§ **Try it**
Take the entries below and print only the lines from the one with "(get_custom_field_value document (snd" through the one with "mkProposedChange (field_name r)", exactly as they stand, both ends included.
—————
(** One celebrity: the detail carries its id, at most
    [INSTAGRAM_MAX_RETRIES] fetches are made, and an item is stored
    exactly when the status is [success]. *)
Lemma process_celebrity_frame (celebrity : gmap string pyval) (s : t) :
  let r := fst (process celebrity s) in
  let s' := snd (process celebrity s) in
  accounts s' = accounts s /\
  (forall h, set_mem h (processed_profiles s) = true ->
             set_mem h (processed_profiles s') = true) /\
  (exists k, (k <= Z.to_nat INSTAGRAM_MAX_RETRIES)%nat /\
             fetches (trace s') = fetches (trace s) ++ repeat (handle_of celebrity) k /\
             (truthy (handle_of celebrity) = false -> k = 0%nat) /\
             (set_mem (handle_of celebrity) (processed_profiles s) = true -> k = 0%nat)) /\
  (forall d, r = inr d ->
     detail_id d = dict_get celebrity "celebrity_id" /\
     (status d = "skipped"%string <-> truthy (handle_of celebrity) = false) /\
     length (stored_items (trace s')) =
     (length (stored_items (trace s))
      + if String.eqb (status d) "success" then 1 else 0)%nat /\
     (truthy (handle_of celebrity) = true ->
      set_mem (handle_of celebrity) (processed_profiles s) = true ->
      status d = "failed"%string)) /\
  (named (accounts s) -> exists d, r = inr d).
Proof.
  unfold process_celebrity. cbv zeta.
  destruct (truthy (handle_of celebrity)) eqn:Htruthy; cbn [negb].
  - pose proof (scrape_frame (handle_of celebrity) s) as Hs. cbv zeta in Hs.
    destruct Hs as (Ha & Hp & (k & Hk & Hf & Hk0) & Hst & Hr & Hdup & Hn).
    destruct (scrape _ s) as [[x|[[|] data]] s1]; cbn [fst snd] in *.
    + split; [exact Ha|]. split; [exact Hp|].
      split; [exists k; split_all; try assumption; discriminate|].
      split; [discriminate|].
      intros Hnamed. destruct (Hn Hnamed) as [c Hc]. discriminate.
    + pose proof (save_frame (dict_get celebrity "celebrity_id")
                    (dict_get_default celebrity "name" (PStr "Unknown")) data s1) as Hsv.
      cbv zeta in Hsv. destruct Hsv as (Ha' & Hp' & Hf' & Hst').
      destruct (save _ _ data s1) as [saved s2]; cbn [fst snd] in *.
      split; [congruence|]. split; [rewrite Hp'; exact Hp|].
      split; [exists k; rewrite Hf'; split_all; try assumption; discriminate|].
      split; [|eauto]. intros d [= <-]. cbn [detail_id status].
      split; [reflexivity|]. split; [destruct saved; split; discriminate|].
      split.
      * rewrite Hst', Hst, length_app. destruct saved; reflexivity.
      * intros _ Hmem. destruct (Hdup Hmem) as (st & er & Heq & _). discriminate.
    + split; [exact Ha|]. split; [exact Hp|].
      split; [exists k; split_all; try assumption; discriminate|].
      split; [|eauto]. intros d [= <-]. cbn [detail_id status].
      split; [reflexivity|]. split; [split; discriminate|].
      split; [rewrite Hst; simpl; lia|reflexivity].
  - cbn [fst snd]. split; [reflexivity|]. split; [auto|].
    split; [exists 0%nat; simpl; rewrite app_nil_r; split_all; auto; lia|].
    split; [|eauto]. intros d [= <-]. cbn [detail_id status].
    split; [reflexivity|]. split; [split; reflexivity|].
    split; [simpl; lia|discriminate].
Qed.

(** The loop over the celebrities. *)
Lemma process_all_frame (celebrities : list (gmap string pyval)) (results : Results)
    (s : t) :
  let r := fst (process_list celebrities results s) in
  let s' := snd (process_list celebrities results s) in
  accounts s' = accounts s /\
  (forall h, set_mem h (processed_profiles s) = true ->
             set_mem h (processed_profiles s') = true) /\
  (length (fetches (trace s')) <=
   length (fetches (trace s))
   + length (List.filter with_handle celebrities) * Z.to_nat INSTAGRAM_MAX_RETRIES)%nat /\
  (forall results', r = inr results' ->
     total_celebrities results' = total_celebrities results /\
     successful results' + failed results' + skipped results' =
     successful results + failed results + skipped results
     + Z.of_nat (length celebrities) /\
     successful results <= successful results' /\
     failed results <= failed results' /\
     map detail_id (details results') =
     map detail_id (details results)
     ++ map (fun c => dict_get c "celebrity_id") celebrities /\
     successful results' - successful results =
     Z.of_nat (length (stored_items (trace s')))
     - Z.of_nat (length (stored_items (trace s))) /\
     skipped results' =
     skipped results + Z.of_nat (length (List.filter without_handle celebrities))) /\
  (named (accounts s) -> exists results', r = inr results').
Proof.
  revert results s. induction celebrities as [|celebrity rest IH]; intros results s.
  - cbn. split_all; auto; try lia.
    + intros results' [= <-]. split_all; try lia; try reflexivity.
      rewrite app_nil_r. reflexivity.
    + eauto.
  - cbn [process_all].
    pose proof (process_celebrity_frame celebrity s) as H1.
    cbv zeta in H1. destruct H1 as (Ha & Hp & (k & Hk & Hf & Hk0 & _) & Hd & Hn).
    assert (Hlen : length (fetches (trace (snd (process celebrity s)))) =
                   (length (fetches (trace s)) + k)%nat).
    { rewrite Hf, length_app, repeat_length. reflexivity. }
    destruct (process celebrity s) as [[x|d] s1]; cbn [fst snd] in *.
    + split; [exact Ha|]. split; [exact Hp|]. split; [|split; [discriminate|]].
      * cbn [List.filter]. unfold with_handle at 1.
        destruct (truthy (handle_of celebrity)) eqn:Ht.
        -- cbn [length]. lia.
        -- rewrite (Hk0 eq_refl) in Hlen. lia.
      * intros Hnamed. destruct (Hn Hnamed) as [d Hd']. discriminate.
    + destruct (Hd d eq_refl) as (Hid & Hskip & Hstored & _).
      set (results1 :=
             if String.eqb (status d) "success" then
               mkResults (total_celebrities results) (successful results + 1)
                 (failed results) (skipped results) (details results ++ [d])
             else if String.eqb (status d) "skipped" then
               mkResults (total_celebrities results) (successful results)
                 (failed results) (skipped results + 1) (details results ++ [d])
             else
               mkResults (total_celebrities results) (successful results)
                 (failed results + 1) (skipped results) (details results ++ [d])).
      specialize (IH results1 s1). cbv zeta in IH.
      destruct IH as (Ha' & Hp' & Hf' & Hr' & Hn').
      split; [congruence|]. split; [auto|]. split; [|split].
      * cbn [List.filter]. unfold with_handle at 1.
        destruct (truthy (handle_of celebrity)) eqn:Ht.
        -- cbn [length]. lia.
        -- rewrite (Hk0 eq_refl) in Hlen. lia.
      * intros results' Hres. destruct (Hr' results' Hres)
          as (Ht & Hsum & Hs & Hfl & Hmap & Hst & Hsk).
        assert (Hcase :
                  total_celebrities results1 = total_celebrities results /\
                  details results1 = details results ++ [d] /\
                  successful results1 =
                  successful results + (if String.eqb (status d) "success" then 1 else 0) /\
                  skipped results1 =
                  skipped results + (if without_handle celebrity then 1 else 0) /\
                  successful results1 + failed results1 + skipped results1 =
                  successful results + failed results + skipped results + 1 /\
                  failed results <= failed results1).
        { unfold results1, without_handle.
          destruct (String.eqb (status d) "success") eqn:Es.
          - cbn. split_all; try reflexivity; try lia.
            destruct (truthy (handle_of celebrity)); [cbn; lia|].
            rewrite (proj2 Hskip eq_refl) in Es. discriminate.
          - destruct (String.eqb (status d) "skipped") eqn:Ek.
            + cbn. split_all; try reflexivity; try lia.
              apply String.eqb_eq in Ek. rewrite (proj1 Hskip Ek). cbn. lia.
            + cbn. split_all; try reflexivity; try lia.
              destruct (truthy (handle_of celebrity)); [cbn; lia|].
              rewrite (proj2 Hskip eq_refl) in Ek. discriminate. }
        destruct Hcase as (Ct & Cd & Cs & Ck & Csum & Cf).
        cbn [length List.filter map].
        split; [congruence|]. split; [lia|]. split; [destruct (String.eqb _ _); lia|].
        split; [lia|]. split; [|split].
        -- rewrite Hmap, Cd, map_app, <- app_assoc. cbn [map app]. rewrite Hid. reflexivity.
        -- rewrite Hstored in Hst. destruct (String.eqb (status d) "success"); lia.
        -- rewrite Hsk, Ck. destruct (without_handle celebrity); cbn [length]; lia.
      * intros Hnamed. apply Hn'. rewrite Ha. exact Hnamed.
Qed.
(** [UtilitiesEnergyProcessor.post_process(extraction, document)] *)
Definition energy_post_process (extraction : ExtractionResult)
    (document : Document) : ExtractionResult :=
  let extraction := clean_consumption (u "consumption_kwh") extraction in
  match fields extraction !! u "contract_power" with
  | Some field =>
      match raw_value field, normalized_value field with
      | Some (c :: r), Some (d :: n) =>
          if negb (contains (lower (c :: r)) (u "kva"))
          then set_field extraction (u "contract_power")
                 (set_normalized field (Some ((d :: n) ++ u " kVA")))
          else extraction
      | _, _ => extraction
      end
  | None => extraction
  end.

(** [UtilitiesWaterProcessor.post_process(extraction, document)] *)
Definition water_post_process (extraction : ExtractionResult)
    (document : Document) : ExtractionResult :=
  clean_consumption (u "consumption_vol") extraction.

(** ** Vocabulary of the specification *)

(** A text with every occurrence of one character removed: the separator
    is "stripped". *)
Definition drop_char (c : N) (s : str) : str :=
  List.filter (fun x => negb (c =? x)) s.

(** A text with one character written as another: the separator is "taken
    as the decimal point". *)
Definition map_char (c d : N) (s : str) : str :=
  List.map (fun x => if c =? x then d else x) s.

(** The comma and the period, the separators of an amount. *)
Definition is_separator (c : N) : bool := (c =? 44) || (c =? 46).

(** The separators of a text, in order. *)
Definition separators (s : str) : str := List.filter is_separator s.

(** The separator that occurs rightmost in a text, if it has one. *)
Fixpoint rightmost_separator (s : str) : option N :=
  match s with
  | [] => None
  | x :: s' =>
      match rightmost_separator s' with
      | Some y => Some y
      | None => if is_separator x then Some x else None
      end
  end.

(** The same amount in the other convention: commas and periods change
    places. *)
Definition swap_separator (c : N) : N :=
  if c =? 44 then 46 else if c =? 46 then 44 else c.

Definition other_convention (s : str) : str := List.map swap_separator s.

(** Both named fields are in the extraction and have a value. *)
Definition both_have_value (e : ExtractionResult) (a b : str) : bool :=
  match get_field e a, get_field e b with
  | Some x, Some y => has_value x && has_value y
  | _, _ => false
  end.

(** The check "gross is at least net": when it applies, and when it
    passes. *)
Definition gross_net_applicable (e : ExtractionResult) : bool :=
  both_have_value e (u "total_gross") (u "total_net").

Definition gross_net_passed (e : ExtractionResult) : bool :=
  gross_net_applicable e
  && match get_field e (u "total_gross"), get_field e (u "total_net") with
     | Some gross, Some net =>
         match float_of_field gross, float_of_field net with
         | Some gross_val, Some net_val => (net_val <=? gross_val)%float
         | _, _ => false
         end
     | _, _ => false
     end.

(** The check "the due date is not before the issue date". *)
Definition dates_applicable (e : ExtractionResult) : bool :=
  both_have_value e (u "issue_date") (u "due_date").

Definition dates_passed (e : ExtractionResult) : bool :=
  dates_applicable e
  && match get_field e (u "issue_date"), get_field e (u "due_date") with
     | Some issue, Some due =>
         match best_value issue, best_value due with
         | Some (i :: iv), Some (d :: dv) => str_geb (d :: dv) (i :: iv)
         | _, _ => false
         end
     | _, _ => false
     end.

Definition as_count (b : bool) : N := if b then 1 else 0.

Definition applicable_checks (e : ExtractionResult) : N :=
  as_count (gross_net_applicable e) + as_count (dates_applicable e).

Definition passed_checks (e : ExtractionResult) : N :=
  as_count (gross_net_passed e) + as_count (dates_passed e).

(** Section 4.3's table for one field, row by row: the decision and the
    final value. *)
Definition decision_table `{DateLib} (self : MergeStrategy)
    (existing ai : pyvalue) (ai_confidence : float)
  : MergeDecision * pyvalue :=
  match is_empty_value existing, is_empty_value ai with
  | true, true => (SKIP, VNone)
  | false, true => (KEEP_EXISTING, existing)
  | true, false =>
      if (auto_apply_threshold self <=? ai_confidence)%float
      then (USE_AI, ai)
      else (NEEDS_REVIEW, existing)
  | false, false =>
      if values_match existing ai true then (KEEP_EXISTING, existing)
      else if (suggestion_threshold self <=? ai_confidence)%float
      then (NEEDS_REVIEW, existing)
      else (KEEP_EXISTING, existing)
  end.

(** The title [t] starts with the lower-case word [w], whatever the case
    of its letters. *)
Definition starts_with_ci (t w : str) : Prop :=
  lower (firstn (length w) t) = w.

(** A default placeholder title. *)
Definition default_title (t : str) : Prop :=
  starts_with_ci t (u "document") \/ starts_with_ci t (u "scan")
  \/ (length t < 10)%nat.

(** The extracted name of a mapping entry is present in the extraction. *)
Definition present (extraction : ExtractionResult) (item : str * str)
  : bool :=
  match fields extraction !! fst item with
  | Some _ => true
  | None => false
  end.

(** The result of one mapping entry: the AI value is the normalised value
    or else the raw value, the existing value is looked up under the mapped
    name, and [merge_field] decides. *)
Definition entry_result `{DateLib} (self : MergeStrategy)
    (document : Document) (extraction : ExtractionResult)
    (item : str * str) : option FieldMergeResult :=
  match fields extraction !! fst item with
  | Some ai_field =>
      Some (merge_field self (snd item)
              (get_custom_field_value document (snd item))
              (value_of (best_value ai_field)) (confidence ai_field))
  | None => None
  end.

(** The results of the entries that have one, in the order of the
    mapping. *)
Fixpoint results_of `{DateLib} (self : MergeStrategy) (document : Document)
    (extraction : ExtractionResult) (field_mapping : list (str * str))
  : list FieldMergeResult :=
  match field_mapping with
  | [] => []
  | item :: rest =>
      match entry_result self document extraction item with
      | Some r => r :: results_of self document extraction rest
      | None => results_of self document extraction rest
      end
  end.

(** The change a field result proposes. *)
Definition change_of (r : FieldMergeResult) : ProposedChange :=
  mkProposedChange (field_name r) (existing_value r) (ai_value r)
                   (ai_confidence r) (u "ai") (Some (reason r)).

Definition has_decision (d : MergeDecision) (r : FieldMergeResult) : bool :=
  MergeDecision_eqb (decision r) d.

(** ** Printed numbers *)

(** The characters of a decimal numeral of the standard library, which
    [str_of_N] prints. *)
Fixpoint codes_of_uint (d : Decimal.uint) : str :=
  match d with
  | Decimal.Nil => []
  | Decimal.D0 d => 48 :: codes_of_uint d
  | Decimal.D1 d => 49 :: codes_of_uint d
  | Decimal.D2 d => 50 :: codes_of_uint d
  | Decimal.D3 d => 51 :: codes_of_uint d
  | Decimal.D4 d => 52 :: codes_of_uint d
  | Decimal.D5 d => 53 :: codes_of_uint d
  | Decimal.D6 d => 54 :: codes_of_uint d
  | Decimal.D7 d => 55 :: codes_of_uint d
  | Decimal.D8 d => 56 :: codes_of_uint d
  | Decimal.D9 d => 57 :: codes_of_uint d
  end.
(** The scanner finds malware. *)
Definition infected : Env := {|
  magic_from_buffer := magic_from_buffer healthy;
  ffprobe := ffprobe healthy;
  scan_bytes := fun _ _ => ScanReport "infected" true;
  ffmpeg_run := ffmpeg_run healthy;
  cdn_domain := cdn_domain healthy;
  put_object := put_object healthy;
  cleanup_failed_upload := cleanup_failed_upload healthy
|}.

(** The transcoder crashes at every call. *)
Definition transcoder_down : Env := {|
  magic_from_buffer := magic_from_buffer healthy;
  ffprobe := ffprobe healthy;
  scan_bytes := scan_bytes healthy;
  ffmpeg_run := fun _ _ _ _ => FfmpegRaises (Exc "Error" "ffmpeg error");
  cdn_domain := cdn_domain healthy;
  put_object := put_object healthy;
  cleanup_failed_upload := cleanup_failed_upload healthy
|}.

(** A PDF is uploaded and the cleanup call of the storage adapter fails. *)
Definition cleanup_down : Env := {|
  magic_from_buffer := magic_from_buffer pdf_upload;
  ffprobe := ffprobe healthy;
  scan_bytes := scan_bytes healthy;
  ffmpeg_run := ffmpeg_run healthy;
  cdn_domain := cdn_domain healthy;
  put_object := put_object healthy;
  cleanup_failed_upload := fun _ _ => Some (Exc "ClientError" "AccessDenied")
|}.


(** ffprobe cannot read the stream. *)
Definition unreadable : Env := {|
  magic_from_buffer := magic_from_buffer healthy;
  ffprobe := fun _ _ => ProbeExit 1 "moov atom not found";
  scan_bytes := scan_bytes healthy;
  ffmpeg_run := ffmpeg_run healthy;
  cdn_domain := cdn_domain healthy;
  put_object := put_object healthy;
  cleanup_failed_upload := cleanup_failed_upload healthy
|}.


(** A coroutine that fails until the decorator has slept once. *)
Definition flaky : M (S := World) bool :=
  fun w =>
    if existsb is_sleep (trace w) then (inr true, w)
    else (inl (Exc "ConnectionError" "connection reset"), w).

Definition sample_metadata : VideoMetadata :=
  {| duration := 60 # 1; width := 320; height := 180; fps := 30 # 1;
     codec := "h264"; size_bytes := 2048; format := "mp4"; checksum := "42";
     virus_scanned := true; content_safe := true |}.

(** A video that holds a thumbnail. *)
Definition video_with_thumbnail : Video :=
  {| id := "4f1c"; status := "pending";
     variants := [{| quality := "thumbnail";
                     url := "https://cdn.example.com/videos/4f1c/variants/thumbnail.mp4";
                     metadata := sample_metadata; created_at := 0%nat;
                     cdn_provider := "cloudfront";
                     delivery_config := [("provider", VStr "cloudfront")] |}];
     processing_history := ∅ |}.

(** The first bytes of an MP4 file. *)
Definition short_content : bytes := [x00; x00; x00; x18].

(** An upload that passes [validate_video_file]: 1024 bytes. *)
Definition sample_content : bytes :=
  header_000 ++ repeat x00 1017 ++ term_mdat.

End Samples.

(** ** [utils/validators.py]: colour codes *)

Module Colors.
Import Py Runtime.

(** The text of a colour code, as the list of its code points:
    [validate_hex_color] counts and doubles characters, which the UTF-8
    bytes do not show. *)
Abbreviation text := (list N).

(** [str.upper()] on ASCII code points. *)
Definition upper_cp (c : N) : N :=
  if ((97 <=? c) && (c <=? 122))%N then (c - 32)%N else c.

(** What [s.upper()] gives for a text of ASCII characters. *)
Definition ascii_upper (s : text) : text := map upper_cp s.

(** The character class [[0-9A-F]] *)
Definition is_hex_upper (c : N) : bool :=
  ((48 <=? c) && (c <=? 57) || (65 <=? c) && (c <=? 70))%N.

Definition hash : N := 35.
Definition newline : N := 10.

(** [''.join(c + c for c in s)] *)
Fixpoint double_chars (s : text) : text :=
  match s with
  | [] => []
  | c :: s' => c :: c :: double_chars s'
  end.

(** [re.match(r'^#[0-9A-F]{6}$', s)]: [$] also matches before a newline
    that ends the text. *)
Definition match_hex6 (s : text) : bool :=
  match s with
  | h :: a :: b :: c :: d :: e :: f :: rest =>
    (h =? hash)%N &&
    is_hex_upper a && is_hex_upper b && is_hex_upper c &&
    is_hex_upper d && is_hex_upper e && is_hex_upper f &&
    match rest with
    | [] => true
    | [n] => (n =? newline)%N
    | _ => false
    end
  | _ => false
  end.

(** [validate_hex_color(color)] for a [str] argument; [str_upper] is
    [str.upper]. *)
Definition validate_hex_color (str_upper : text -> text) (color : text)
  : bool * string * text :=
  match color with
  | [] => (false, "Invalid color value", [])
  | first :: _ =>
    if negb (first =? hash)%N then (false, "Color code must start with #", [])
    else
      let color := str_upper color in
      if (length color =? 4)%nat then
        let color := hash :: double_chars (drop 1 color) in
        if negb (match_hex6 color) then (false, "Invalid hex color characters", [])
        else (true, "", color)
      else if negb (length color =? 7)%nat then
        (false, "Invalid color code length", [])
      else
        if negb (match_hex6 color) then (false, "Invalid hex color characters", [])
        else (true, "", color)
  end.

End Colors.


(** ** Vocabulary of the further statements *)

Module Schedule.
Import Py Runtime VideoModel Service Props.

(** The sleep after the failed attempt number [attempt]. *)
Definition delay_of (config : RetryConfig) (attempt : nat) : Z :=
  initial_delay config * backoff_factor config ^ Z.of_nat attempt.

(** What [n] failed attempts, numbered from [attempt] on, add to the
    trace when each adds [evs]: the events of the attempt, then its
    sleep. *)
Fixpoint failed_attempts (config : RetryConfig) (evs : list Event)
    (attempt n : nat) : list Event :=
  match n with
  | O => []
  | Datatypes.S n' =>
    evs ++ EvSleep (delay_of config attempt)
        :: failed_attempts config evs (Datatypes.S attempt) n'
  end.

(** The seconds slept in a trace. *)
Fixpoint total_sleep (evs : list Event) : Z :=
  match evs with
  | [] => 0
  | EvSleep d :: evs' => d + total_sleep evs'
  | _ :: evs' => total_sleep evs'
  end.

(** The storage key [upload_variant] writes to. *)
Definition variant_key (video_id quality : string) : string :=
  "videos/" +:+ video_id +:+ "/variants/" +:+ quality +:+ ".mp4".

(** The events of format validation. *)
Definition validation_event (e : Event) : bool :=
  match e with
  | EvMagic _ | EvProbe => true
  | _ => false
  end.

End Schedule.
—————
§ **Result of the task**
              (get_custom_field_value document (snd item))
              (value_of (best_value ai_field)) (confidence ai_field))
  | None => None
  end.

(** The results of the entries that have one, in the order of the
    mapping. *)
Fixpoint results_of `{DateLib} (self : MergeStrategy) (document : Document)
    (extraction : ExtractionResult) (field_mapping : list (str * str))
  : list FieldMergeResult :=
  match field_mapping with
  | [] => []
  | item :: rest =>
      match entry_result self document extraction item with
      | Some r => r :: results_of self document extraction rest
      | None => results_of self document extraction rest
      end
  end.

(** The change a field result proposes. *)
Definition change_of (r : FieldMergeResult) : ProposedChange :=
  mkProposedChange (field_name r) (existing_value r) (ai_value r)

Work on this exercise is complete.